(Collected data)

--

(* ===== verification/SourceCheck.v ===== *)
(** The scan for texts that are not translated, and the command line:
    src/ui/scripts/check-i18n.ts.

    A syntax tree is a node with its kind, its position and its children in the
    order of [ts.forEachChild], without the tokens of optional chaining; the
    fields of a node are children at fixed places.  The parser of TypeScript, the
    file system, the module loader and the letters outside ASCII are parameters.

    What the scan finds is compared with what expressions show when they are
    evaluated, whatever the values of the names and calls in them are. *)
From S2P Require Import Prelude.
From S2P Require Import JsString.
From S2P Require Import JsArray.
From S2P Require Import Resources.

(** ** Syntax trees *)

(** Line and character, from zero. *)
Definition position : Type := Z * Z.

Inductive Operator := PlusToken | AmpersandAmpersandToken | BarBarToken | QuestionQuestionToken
  | OtherToken.

(** The kinds that the scan distinguishes, with the children each has. *)
Inductive Kind :=
  | JsxText (text : string)
  | JsxElement | JsxFragment
  | JsxExpression                        (* expression, or none *)
  | JsxAttribute (name : string)         (* name; initializer, or none *)
  | StringLiteral (text : string)
  | NoSubstitutionTemplateLiteral (text : string)
  | TemplateExpression                   (* head; spans *)
  | TemplateSpan                         (* expression; literal *)
  | TemplatePart (text : string)         (* head or literal of a template *)
  | ConditionalExpression                (* condition; token; whenTrue; token; whenFalse *)
  | BinaryExpression (operator : Operator) (* left; token; right *)
  | ParenthesizedExpression              (* expression *)
  | AsExpression                         (* expression; type *)
  | NonNullExpression                    (* expression *)
  | TypeAssertionExpression              (* type; expression *)
  | CallExpression (typeArguments : nat) (* callee; type arguments; arguments *)
  | PropertyAccessExpression             (* expression; name *)
  | Identifier (text : string)
  | OtherKind.

Inductive node := Node (at_ : position) (kind : Kind) (children : list node).

Definition node_start (n : node) : position := match n with Node at_ _ _ => at_ end.

(** A literal and the node it is reported for. *)
Definition literal : Type := position * string.

(** ** The literals of an expression *)

Definition outputOperators : list Operator :=
  [AmpersandAmpersandToken; BarBarToken; QuestionQuestionToken].

#[export] Instance Operator_eq_dec : EqDecision Operator.
Proof. solve_decision. Defined.

Definition partText (n : node) : string :=
  match n with Node _ (TemplatePart text) _ => text | _ => "" end.

Definition spanText (n : node) : string :=
  match n with Node _ TemplateSpan [_; part] => partText part | _ => "" end.

Definition staticText (children : list node) : string :=
  match children with
  | head :: spans => partText head +:+ join "" (map spanText spans)
  | [] => ""
  end.

(** A call has no literals, whether or not it is a translation. *)
Fixpoint expressionLiterals (n : node) : list literal :=
  match n with
  | Node at_ kind children =>
      match kind, children with
      | StringLiteral text, _ | NoSubstitutionTemplateLiteral text, _ => [(at_, text)]
      | TemplateExpression, _ => [(at_, staticText children)]
      | ConditionalExpression, [_; _; whenTrue; _; whenFalse] =>
          expressionLiterals whenTrue ++ expressionLiterals whenFalse
      | BinaryExpression operator, [lhs; _; rhs] =>
          if bool_decide (operator = PlusToken)
          then expressionLiterals lhs ++ expressionLiterals rhs
          else if bool_decide (operator ∈ outputOperators) then expressionLiterals rhs else []
      | ParenthesizedExpression, [expression] | AsExpression, [expression; _]
      | NonNullExpression, [expression] | TypeAssertionExpression, [_; expression] =>
          expressionLiterals expression
      | _, _ => []
      end
  end.

(** ** The scan *)

Definition visibleAttributeNames : list string :=
  ["alt"; "aria-label"; "description"; "label"; "placeholder"; "title"].

Definition toastMethodNames : list string := ["error"; "info"; "message"; "success"; "warning"].

Definition allowedVisibleLiterals : list string :=
  ["$ task test"; "Apache-2.0"; "build-and-test"; "CI Runner"; "e2b"; "GitHub"; "GitHub App"; "ID";
   "owner/repo"; "owner/repo or owner/*"; "PID"; "Qiniu"; "Qiniu Runner"; "self-hosted,e2b";
   "ubuntu-24.04"].

Definition isToastCall (callee : node) : bool :=
  match callee with
  | Node _ PropertyAccessExpression [Node _ (Identifier object) _; Node _ (Identifier name) _] =>
      bool_decide (object = "toast") && bool_decide (name ∈ toastMethodNames)
  | _ => false
  end.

--

Begin at the first line of the records above and quote every line verbatim through the one that contains "type; expression *)".

(* ===== verification/SourceCheck.v ===== *)
(** The scan for texts that are not translated, and the command line:
    src/ui/scripts/check-i18n.ts.

    A syntax tree is a node with its kind, its position and its children in the
    order of [ts.forEachChild], without the tokens of optional chaining; the
    fields of a node are children at fixed places.  The parser of TypeScript, the
    file system, the module loader and the letters outside ASCII are parameters.

    What the scan finds is compared with what expressions show when they are
    evaluated, whatever the values of the names and calls in them are. *)
From S2P Require Import Prelude.
From S2P Require Import JsString.
From S2P Require Import JsArray.
From S2P Require Import Resources.

(** ** Syntax trees *)

(** Line and character, from zero. *)
Definition position : Type := Z * Z.

Inductive Operator := PlusToken | AmpersandAmpersandToken | BarBarToken | QuestionQuestionToken
  | OtherToken.

(** The kinds that the scan distinguishes, with the children each has. *)
Inductive Kind :=
  | JsxText (text : string)
  | JsxElement | JsxFragment
  | JsxExpression                        (* expression, or none *)
  | JsxAttribute (name : string)         (* name; initializer, or none *)
  | StringLiteral (text : string)
  | NoSubstitutionTemplateLiteral (text : string)
  | TemplateExpression                   (* head; spans *)
  | TemplateSpan                         (* expression; literal *)
  | TemplatePart (text : string)         (* head or literal of a template *)
  | ConditionalExpression                (* condition; token; whenTrue; token; whenFalse *)
  | BinaryExpression (operator : Operator) (* left; token; right *)
  | ParenthesizedExpression              (* expression *)
  | AsExpression                         (* expression; type *)
  | NonNullExpression                    (* expression *)
  | TypeAssertionExpression              (* type; expression *)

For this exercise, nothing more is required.